Sessualità e cancro: ancora troppi pregiudizi
Ogni anno in Italia più di 71mila donne ricevono una diagnosi di tumore della mammella o ginecologico. Certo, le attuali probabilità di guarigione sono aumentate, e oggi superano il 70% solo per il cancro del seno. Per quelli al collo e al corpo dell’utero si attestano rispettivamente al 58% e al 69%. Per il carcinoma ovarico la percentuale scende al 32% ma stiamo assistendo ai primi miglioramenti. Numeri che raccontano una medicina sempre più capace di restituire una vita dignitosa alle persone colpite dalla malattia. Ma che allo stesso tempo mettono sotto i riflettori una domanda di cui solo oggi si comincia a dare una risposta: cosa accade alla vita intima di una donna, durante e dopo la malattia?
Il silenzio tra medici e pazienti
Nelle pazienti oncologiche, infatti, anche nell’ambito della comunità LGBTQ+, la sfera sessuale resta spesso nell’ombra. Più del 40% delle donne vorrebbe ricevere assistenza per i problemi sessuali che sorgono in seguito alla diagnosi e ai trattamenti. Eppure solo il 7% di loro ha effettivamente chiesto aiuto consultando uno specialista. Un dato che racconta non solo la ritrosia delle pazienti, ma anche quanto ancora sia difficile, per il sistema medico nel suo complesso, affrontare questo tema con la stessa naturalezza con cui si tratta una recidiva o un protocollo terapeutico.
Un ritardo culturale
“Trattiamo da molti anni il tema della qualità di vita della donna affetta da tumore — spiega Alessandra Fabi, membro del Direttivo Nazionale dell’AIOM e responsabile scientifico del convegno nazionale Mi Amo Ancora, La Donna e i Tumori Femminili: “Io con il mio Io, Io nella Società” che si apre oggi a Solomeo (PG) — ma solo da poco tempo si è cominciato a studiare il tema della sessualità e dell’intimità”. Un ritardo culturale prima ancora che scientifico. Perché le donne che sopravvivono al cancro non smettono di essere donne, portando con sé non solo desideri e bisogni, ma anche un’identità corporea che la malattia e le terapie hanno spesso messo in discussione.
Il pregiudizio di genere
Le équipe mediche, purtroppo, non sempre si occupano della salute sessuale delle loro pazienti. “Numerose ricerche dimostrano come vi sia una probabilità significativamente inferiore, rispetto agli uomini, di ottenere un’adeguata assistenza”, sottolinea Amalia Vetromile, responsabile del progetto Sex and Cancer®. I motivi sono soprattutto culturali: il sesso, in particolare al femminile, è ancora spesso un tabù, anche negli studi medici. E quando non è pudore, è distanza: quella stessa distanza che porta a non chiedere, a non offrire, a sorvolare. A tutto questo si aggiunge una disparità concreta e difficilmente giustificabile nella gestione medica di queste esigenze: le terapie disponibili per la sindrome urogenitale nelle pazienti oncologiche sono quasi tutte a pagamento e non erogate dal Servizio Sanitario Nazionale. Al contrario, i farmaci per la disfunzione erettile maschile godono di tutt’altro trattamento. “Un diritto negato e una evidente discriminazione”, dice Vetromile.

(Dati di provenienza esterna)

Lemma dfs_inv_skip roots st node i rest next :
  dfs_inv roots st → dfs_stack st = (node, i) :: rest → ch node !! i = Some next →
  color_of (dfs_colors st) next = Black →
  dfs_inv roots (mk_dfs (dfs_colors st) ((node, S i) :: rest) (dfs_back st)).
Proof.
  intros Hinv Hst Hch Hw.
  pose proof (inv_grey _ _ Hinv) as Hg. pose proof (inv_nodup _ _ Hinv) as Hnd.
  pose proof (inv_path _ _ Hinv) as Hp. pose proof (inv_done _ _ Hinv) as Hd.
  rewrite Hst in Hg, Hnd, Hp, Hd. csimpl in *.
  split; csimpl; try done; try apply Hinv.
  intros Hb. destruct (Hd Hb) as [Hnode Hrest]. split; [|done].
  intros j w Hj Hjw. destruct (decide (j = i)) as [->|]; [left; congruence|].
  apply Hnode with j; [lia|done].
Qed.

Lemma dfs_inv_finish roots st node i rest :
  dfs_inv roots st → dfs_stack st = (node, i) :: rest → ch node !! i = None →
  dfs_inv roots (mk_dfs (<[node := Black]> (dfs_colors st)) rest (dfs_back st)).
Proof.
  intros Hinv Hst Hch.
  pose proof (inv_grey _ _ Hinv) as Hg. pose proof (inv_nodup _ _ Hinv) as Hnd.
  pose proof (inv_path _ _ Hinv) as Hp. pose proof (inv_done _ _ Hinv) as Hd.
  rewrite Hst in Hg, Hnd, Hp, Hd. csimpl in *.
  apply NoDup_cons in Hnd as [Hnin Hnd].
  assert (color_of (dfs_colors st) node = Grey) as Hng by (apply Hg; set_solver).
  assert (dfs_back st = [] → ∀ w, edge node w → color_of (dfs_colors st) w = Black) as Hnb.
  { intros Hb w (j & Hj)%list_elem_of_lookup. destruct (Hd Hb) as [Hnode _].
    apply lookup_ge_None in Hch.
    destruct (Hnode j w) as [?|?]; [apply lookup_lt_Some in Hj; lia|done..]. }
  split; csimpl.
  - intros v. rewrite color_of_insert. case_decide as Hv; [subst; naive_solver|].
    rewrite Hg. set_solver.
  - done.
  - destruct Hp as [_ Hp]. destruct rest as [|[u k] rest]; csimpl in *; naive_solver.
  - intros v. rewrite color_of_insert. case_decide as Hv; [|by apply (inv_reach _ _ Hinv)].
    subst. intros _. apply (inv_reach _ _ Hinv). by rewrite Hng.
  - apply (inv_back _ _ Hinv).
  - intros Hb. destruct (Hd Hb) as [_ Hrest].
    destruct rest as [|[u k] rest]; csimpl in *; [done|].
    destruct Hrest as [Hu Hrest]. split.
    + intros j w Hj Hjw. left. rewrite color_of_insert. case_decide; [done|].
      destruct (Hu j w Hj Hjw); congruence.
    + eapply frames_done_mono; [|done]. intros w Hwb. rewrite color_of_insert.
      by case_decide.
  - intros Hb v w. rewrite !color_of_insert. intros Hv Hvw.
    destruct (decide (node = w)); [done|].
    case_decide; [subst; by apply Hnb|by eapply (inv_black _ _ Hinv)].
  - intros Hb v. rewrite color_of_insert. case_decide as Hv.
    + subst v. intros _ Hcyc.
      assert (∃ w, edge node w ∧ rtc edge w node) as (w & Hw & Hwn).
      { inversion Hcyc; subst; eauto using tc_rtc, rtc_refl. }
      pose proof (black_closed roots st w node Hinv Hb (Hnb Hb w Hw) Hwn). congruence.
    + by apply (inv_acyclic _ _ Hinv).
Qed.

Lemma dfs_inv_step roots st : dfs_inv roots st → dfs_inv roots (dfs_step st).
Proof.
  intros Hinv. unfold dfs_step. destruct (dfs_stack st) as [|[node i] rest] eqn:Hst; [done|].
  destruct (ch node !! i) as [next|] eqn:Hch; [|by eapply dfs_inv_finish].
  destruct (color_of (dfs_colors st) next) eqn:Hc;
    eauto using dfs_inv_white, dfs_inv_grey, dfs_inv_skip.
Qed.

(** Colours never go back to white. *)
Lemma dfs_step_white st v :
  color_of (dfs_colors (dfs_step st)) v = White → color_of (dfs_colors st) v = White.
Proof.
  unfold dfs_step. destruct (dfs_stack st) as [|[node i] rest]; [done|].
  repeat case_match; csimpl; rewrite ?color_of_insert; try case_decide; congruence.
Qed.

Lemma dfs_loop_spec roots fuel st st' :
  dfs_inv roots st → dfs_loop fuel st = Some st' →
  dfs_inv roots st' ∧ dfs_stack st' = [] ∧
  (∀ v, color_of (dfs_colors st') v = White → color_of (dfs_colors st) v = White).
Proof.
  revert st. induction fuel as [|fuel IH]; intros st Hinv; csimpl;
    destruct (dfs_stack st) eqn:Hst; intros Hl; simplify_eq; auto.
  apply IH in Hl as (? & ? & Hw); [|by apply dfs_inv_step].
  split_and!; auto using dfs_step_white.
Qed.

Lemma dfs_roots_spec all roots fuel st st' :
  (∀ r, r ∈ roots → r ∈ all) → dfs_inv all st → dfs_stack st = [] →
  dfs_roots fuel st roots = Some st' →
  dfs_inv all st' ∧ dfs_stack st' = [] ∧
  (∀ v, color_of (dfs_colors st') v = White → color_of (dfs_colors st) v = White) ∧
  ∀ r, r ∈ roots → color_of (dfs_colors st') r = Black.
Proof.
  revert st. induction roots as [|n roots IH]; intros st Hall Hinv Hst Hr; csimpl in *.
  { simplify_eq. split_and!; [done..|set_solver]. }
  apply bind_Some in Hr as (st1 & Hn & Hr).
  assert (dfs_inv all st1 ∧ dfs_stack st1 = [] ∧
    (∀ v, color_of (dfs_colors st1) v = White → color_of (dfs_colors st) v = White) ∧
    color_of (dfs_colors st1) n ≠ White) as (Hi1 & Hs1 & Hw1 & Hn1).
  { unfold dfs_root in Hn. case_decide as Hc; simplify_eq; [|done].
    apply (dfs_loop_spec all) in Hn as (? & ? & Hw);
      [|apply dfs_inv_push_root; [done..|set_solver]].
    csimpl in Hw. setoid_rewrite color_of_insert in Hw. split_and!; [done..| |].
    - intros v Hv. specialize (Hw v Hv). by case_decide.
    - intros Hv. specialize (Hw n Hv). by rewrite decide_True in Hw. }
  apply (IH st1) in Hr as (? & Hs' & Hw & Hb); [|set_solver|done..].
  split_and!; [done..|by auto|].
  intros r [->|Hrr]%elem_of_cons; [|by apply Hb].
  destruct (color_of (dfs_colors st') n) eqn:Hc; [by apply Hw in Hc| |done].
  apply (inv_grey all) in Hc; [|done]. rewrite Hs' in Hc. set_solver.
Qed.

Lemma dfs_roots_total U roots fuel st :
  (∀ u w, u ∈ U → edge u w → w ∈ U) → (∀ r, r ∈ roots → r ∈ U) →
  (dfs_fuel U <= fuel)%nat → ∃ st', dfs_roots fuel st roots = Some st'.
Proof.
  intros HU. revert st. induction roots as [|n roots IH]; intros st Hr Hf; csimpl; [eauto|].
  assert (∃ st1, dfs_root fuel st n = Some st1) as [st1 ->].
  { unfold dfs_root. case_decide as Hc; [|eauto].
    apply (dfs_loop_total U HU); [set_solver|].
    unfold dfs_measure; csimpl. rewrite stack_weight_cons.
    change (stack_weight []) with 0%nat. unfold frame_weight; csimpl.
    pose proof (white_weight_insert (dfs_colors st) U n Grey) as Hw.
    specialize (Hw ltac:(set_solver) Hc ltac:(done)).
    pose proof (white_weight_fuel (dfs_colors st) U). lia. }
  apply IH; [set_solver|done].
Qed.

(** The search finds no back edge exactly when no vertex that a root reaches
    lies on a cycle; each recorded pair is an edge that closes a cycle. *)
Lemma dfs_correct U roots fuel :
  (∀ u w, u ∈ U → edge u w → w ∈ U) → (∀ r, r ∈ roots → r ∈ U) →
  (dfs_fuel U <= fuel)%nat →
  ∃ st, dfs_roots fuel dfs_init roots = Some st ∧
    (dfs_back st = [] ↔ ∀ r v, r ∈ roots → rtc edge r v → ¬ tc edge v v) ∧
    (∀ u w, (u, w) ∈ dfs_back st → edge u w ∧ rtc edge w u).
Proof.
  intros HU Hr Hf. destruct (dfs_roots_total U roots fuel dfs_init HU Hr Hf) as [st Hst].
  exists st. split; [done|].
  apply (dfs_roots_spec roots) in Hst as (Hinv & _ & _ & Hblack);
    [|done|apply dfs_inv_init|done].
  split; [split|].
  - intros Hb r v Hrr Hrv. apply (inv_acyclic _ _ Hinv Hb).
    eapply black_closed; eauto.
  - intros Hacyc. destruct (dfs_back st) as [|[u w] l] eqn:Hb; [done|].
    destruct (inv_back _ _ Hinv u w) as (He & Hwu & r & Hrr & Hru).
    { rewrite Hb. set_solver. }
    destruct (Hacyc r u Hrr Hru). eapply tc_rtc_r; [by apply tc_once|done].
  - intros u w Huw. by destruct (inv_back _ _ Hinv u w Huw) as (? & ? & _).
Qed.

(** The out-degrees that a walk still has to pay for. *)
Definition unvisited (vis : gset V) (U : list V) : nat :=
  sum_list ((λ v, if decide (v ∈ vis) then 0%nat else length (ch v)) <$> U).
Definition wl_fuel (U roots : list V) : nat :=
  (length roots + unvisited ∅ U)%nat.

Lemma unvisited_cons vis u U :
  unvisited vis (u :: U) =
  ((if decide (u ∈ vis) then 0 else length (ch u)) + unvisited vis U)%nat.
Proof. done. Qed.

Lemma unvisited_le vis v U : (unvisited ({[v]} ∪ vis) U <= unvisited vis U)%nat.
Proof.
  induction U as [|u U IH]; [done|]. rewrite !unvisited_cons.
  repeat case_decide; set_solver by lia.
Qed.

Lemma unvisited_visit vis v U :
  v ∈ U → v ∉ vis →
  (unvisited ({[v]} ∪ vis) U + length (ch v) <= unvisited vis U)%nat.
Proof.
  intros Hv Hn. induction U as [|u U IH]; [by apply elem_of_nil in Hv|].
  pose proof (unvisited_le vis v U). rewrite !unvisited_cons.
  destruct (decide (v = u)) as [<-|Hne].
  - rewrite decide_True, decide_False by set_solver. lia.
  - apply elem_of_cons in Hv as [?|Hv]; [done|]. specialize (IH Hv).
    repeat case_decide; set_solver by lia.
Qed.

(** ** Work-list reachability

    [push vis cur q] adds the successors of [cur] to the pending vertices [q];
    the callers differ in where they push and in what they leave out. *)
Section worklist.
Context (push : gset V → V → list V → list V).

Fixpoint wl_loop (fuel : nat) (queue : list V) (vis : gset V) : option (gset V) :=
  match queue with
  | [] => Some vis
  | cur :: queue =>
      match fuel with
      | O => None
      | S fuel =>
          if decide (cur ∈ vis) then wl_loop fuel queue vis
          else wl_loop fuel (push ({[cur]} ∪ vis) cur queue) ({[cur]} ∪ vis)
      end
  end.

(** What the walk relies on. *)
Record push_ok : Prop := {
  push_sound : ∀ vis cur q x, x ∈ push vis cur q → x ∈ q ∨ edge cur x;
  push_keeps : ∀ vis cur q x, x ∈ q → x ∈ push vis cur q;
  push_new : ∀ vis cur q x, edge cur x → x ∈ vis ∨ x ∈ push vis cur q;
  push_length : ∀ vis cur q,
    (length (push vis cur q) <= length q + length (ch cur))%nat;
}.
Context (Hpush : push_ok).

Record wl_inv (roots queue : list V) (vis : gset V) : Prop := {
  wl_roots : ∀ r, r ∈ roots → r ∈ vis ∨ r ∈ queue;
  wl_sound : ∀ v, v ∈ vis ∨ v ∈ queue → ∃ r, r ∈ roots ∧ rtc edge r v;
  wl_closed : ∀ v w, v ∈ vis → edge v w → w ∈ vis ∨ w ∈ queue;
}.

Lemma wl_inv_skip roots cur queue vis :
  wl_inv roots (cur :: queue) vis → cur ∈ vis → wl_inv roots queue vis.
Proof. clear Hpush push. intros [Hr Hs Hc] Hcur. split; set_solver. Qed.

Lemma wl_inv_visit roots cur queue vis :
  wl_inv roots (cur :: queue) vis →
  wl_inv roots (push ({[cur]} ∪ vis) cur queue) ({[cur]} ∪ vis).
Proof using Hpush.
  intros [Hr Hs Hc]. pose proof (push_keeps Hpush ({[cur]} ∪ vis) cur queue).
  split.
  - set_solver.
  - intros v [Hv|Hv]; [set_solver|].
    apply (push_sound Hpush) in Hv as [Hv|Hv]; [set_solver|].
    destruct (Hs cur) as (r & ? & ?); [set_solver|]. exists r.
    split; [done|]. by eapply rtc_r.
  - intros v w Hv Hvw.
    destruct (decide (v = cur)) as [->|]; [by apply (push_new Hpush)|].
    destruct (Hc v w); set_solver.
Qed.

Lemma wl_loop_spec U roots fuel queue vis :
  (∀ u w, u ∈ U → edge u w → w ∈ U) → (∀ x, x ∈ queue → x ∈ U) →
  (length queue + unvisited vis U <= fuel)%nat → wl_inv roots queue vis →
  ∃ vis', wl_loop fuel queue vis = Some vis' ∧ wl_inv roots [] vis'.
Proof using Hpush.
  intros HU. revert queue vis.
  induction fuel as [|fuel IH]; intros [|cur queue] vis Hq Hf Hinv; csimpl in *; eauto; [lia|].
  case_decide as Hcur.
  - apply IH; [set_solver|lia|by eapply wl_inv_skip].
  - apply IH; [| |by apply wl_inv_visit].
    + intros x [Hx|Hx]%(push_sound Hpush); [set_solver|].
      apply (HU cur); set_solver.
    + pose proof (unvisited_visit vis cur U ltac:(set_solver) Hcur).
      pose proof (push_length Hpush ({[cur]} ∪ vis) cur queue). lia.
Qed.

(** The walk ends within its fuel and returns exactly what the roots reach. *)
Lemma wl_loop_correct U roots queue fuel :
  (∀ u w, u ∈ U → edge u w → w ∈ U) → (∀ x, x ∈ roots → x ∈ U) →
  (wl_fuel U roots <= fuel)%nat → queue ≡ₚ roots →
  ∃ vis, wl_loop fuel queue ∅ = Some vis ∧
    ∀ v, v ∈ vis ↔ ∃ r, r ∈ roots ∧ rtc edge r v.
Proof using Hpush.
  intros HU HR Hf Hp.
  destruct (wl_loop_spec U roots fuel queue ∅) as (vis & -> & [Hr Hs Hc]).
  - done.
  - intros x. rewrite Hp. auto.
  - by rewrite Hp.
  - split; [|intros v [?|Hv]; [set_solver|]|set_solver].
    + intros r ?. right. by rewrite Hp.
    + rewrite Hp in Hv. exists v. split; [done|constructor].
  - exists vis. split; [done|]. intros v. split; [naive_solver|].
    intros (r & Hrr & Hrv). assert (r ∈ vis) as Hin by set_solver. clear Hrr.
    induction Hrv as [|x y z Hxy _ IHr]; [done|]. apply IHr. set_solver.
Qed.
End worklist.

(** [Vec::push] of every successor; the vector's end is the list's head. *)
Definition push_stack (_ : gset V) (cur : V) (q : list V) : list V :=
  reverse (ch cur) ++ q.
(** [VecDeque::push_back] of the successors that are not visited yet. *)
Definition push_fifo (vis : gset V) (cur : V) (q : list V) : list V :=
  q ++ filter (λ x, x ∉ vis) (ch cur).

Lemma push_stack_ok : push_ok push_stack.
Proof.
  unfold push_stack. split; unfold edge.
  - set_solver.
  - set_solver.
  - set_solver.
  - intros. rewrite length_app, length_reverse. lia.
Qed.

Lemma push_fifo_ok : push_ok push_fifo.
Proof.
  unfold push_fifo. split; unfold edge.
  - intros vis cur q x. rewrite elem_of_app, list_elem_of_filter. naive_solver.
  - set_solver.
  - intros vis cur q x Hx. rewrite elem_of_app, list_elem_of_filter.
    destruct (decide (x ∈ vis)); auto.
  - intros vis cur q. rewrite length_app.
    pose proof (length_filter (λ x, x ∉ vis) (ch cur)). lia.
Qed.
End graph.
(* ===== verification/WorkflowIrProps.v ===== *)
(** * Properties of the planning IR

    Validation decides [well_formed]; the verdict and the canonical form do
    not depend on the order in which nodes and edges were added; builders
    reached by successful calls keep their invariant; intake round trips. *)
From S2P Require Import Prelude Graphs Json Money WorkflowIr.

Lemma first_error_None report : first_error report = None ↔ report = [].
Proof. unfold first_error. by destruct report. Qed.

(** C7. The report has no first error exactly for the well-formed workflows:
    unique ids, no dangling edge, an entry point, every node reachable from an
    entry point, no cycle outside Loop edges, every per-kind rule, no reserved
    provider key at any depth of a configuration, the supported version. *)
Theorem validate_decides_well_formed ir :
  first_error (validate ir) = None ↔ well_formed ir.
Proof. by rewrite first_error_None, validate_nil_iff. Qed.

(** ** Which check raises which error *)
Definition errors_in (P : ValidationError → Prop) (l : list ValidationIssue) : Prop :=
  Forall (λ i, P (i_error i)) l.

Lemma push_if_errors P b i : P (i_error i) → errors_in P (push_if b i).
Proof. unfold errors_in. destruct b; csimpl; auto. Qed.
Lemma bind_errors {A} P (g : A → list ValidationIssue) l :
  (∀ x, errors_in P (g x)) → errors_in P (l ≫= g).
Proof. intros Hg. apply Forall_bind. by apply Forall_true. Qed.
Lemma app_errors P l1 l2 : errors_in P l1 → errors_in P l2 → errors_in P (l1 ++ l2).
Proof. apply Forall_app_2. Qed.
Lemma nil_errors P : errors_in P [].
Proof. apply Forall_nil_2. Qed.
Lemma errors_elem P l i : errors_in P l → i ∈ l → P (i_error i).
Proof. unfold errors_in. rewrite Forall_forall. auto. Qed.
Section text.
(** [Uuid]'s text and its parser; [serde_json]'s printer and parser. *)
Context (uuid_to_string : N → string) (uuid_parse : string → option N).
Context (print : json → string) (parse : string → option json).

Definition ir_to_json (ir : WorkflowIR) : json :=
  JObject [("version", u64_json (version ir)); ("workflow_id", JString (uuid_to_string (workflow_id ir)));
           ("nodes", JArray (node_to_json <$> nodes ir)); ("edges", JArray (edge_to_json <$> edges ir));
           ("metadata", metadata_to_json (metadata ir))].
Definition de_uuid (j : json) : result SerdeError N := ok_or DataError (as_str j ≫= uuid_parse).
Definition ir_of_json (j : json) : result SerdeError WorkflowIR :=
  m ← de_fields ["version"; "workflow_id"; "nodes"; "edges"; "metadata"] true j;
  version ← required "version" (de_uint 65535) m;
  id ← required "workflow_id" de_uuid m;
  nodes ← required "nodes" (de_vec node_of_json) m;
  edges ← required "edges" (de_vec edge_of_json) m;
  metadata ← required "metadata" metadata_of_json m;
  Ok (mkWorkflow version id nodes edges metadata).

(** [serde_json::to_string] and [from_str] for workflows. *)
Definition workflow_to_string (ir : WorkflowIR) : result SerdeError string := Ok (print (ir_to_json ir)).
Definition workflow_from_str (s : string) : result SerdeError WorkflowIR := j ← ok_or SyntaxError (parse s); ir_of_json j.
End text.

Example model_field_rejected :
  node_of_json (JObject [("id", JString "n1"); ("kind", JString "Task"); ("capability", JString "CodeGeneration");
    ("config", JObject []); ("model", JString "gpt-4")]) = Err DataError.
Proof. reflexivity. Qed.
Example float_cost_read :
  metadata_of_json (JObject [("policy_applied", JArray []);
    ("estimated_cost", JNumber (Float (S754_finite false 7205759403792794 (-57)))); ("estimated_tokens", u64_json 0)])
  = Ok (mkMetadata [] 0 (mk_NanoUSD 50000000) 0).
Proof. vm_compute. reflexivity. Qed.

(** ** Reading back what was written *)
Lemma mapM_roundtrip {A} (f : json → result SerdeError A) (g : A → json) l :
  (∀ a, a ∈ l → f (g a) = Ok a) → mapM f (g <$> l) = Ok l.
Proof.
  induction l as [|a l IH]; intros H; [done|].
  change (mapM f (g <$> a :: l)) with (b ← f (g a); k ← mapM f (g <$> l); @Ok SerdeError _ (b :: k)).
  rewrite H by left. cbn. rewrite IH; [done|]. intros b Hb. apply H. by right.
Qed.
Lemma de_option_string o : de_option de_string (option_json JString o) = Ok o.
Proof. by destruct o. Qed.
Lemma node_kind_roundtrip k : de_variant node_kind_of (JString (node_kind_name k)) = Ok k.
Proof. by destruct k. Qed.
Lemma edge_kind_roundtrip k : de_variant edge_kind_of (JString (edge_kind_debug k)) = Ok k.
Proof. by destruct k. Qed.
Lemma de_uint_roundtrip max z : z ≤ max → de_uint max (u64_json z) = Ok z.
Proof. intros H. cbn. by rewrite (proj2 (Z.leb_le _ _) H). Qed.
Lemma de_value_map_id m :
  obj_sorted m → (∀ k v, (k, v) ∈ m → json_wf v) → de_value_map (JObject m) = Ok m.
Proof.
  intros Hs Hv. cbn. f_equal. transitivity (obj_of_list m); [|by apply obj_of_list_id]. f_equal.
  rewrite <- (list_fmap_id m) at 2. apply list_fmap_ext. intros i [k v] Hi%list_elem_of_lookup_2.
  csimpl. by rewrite canonicalize_id by (by eapply Hv).
Qed.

L’approccio multidisciplinare
La soluzione non può essere affidata a un singolo specialista. “La gestione delle problematiche legate al sesso e alla sessualità deve essere multidisciplinare”, conferma Gabriella Pravettoni, professoressa di Psicologia all’Università Statale di Milano e direttrice della Divisione di Psiconcologia all’Ieo. Serve insomma un approccio diverso in cui oncologia, ginecologia, psiconcologia e sessuologia siano capaci di dialogare tra loro e di guardare alla donna nella sua interezza.
Il racconto come terapia
Un’altra chiave di accesso a questo mondo sommerso è offerta dalla Medicina narrativa. “Narrare la malattia, le proprie emozioni, le paure, ma anche le risorse soggettive, favorisce una migliore gestione dello stress”, spiega Cristina Cenci, antropologa e fondatrice di Digital Narrative Medicine. Raccontarsi, anche quando si parla di sesso e intimità, può diventare uno strumento terapeutico. “Il sesso e la sessualità non devono più essere considerati tabù”, aggiunge Cenci.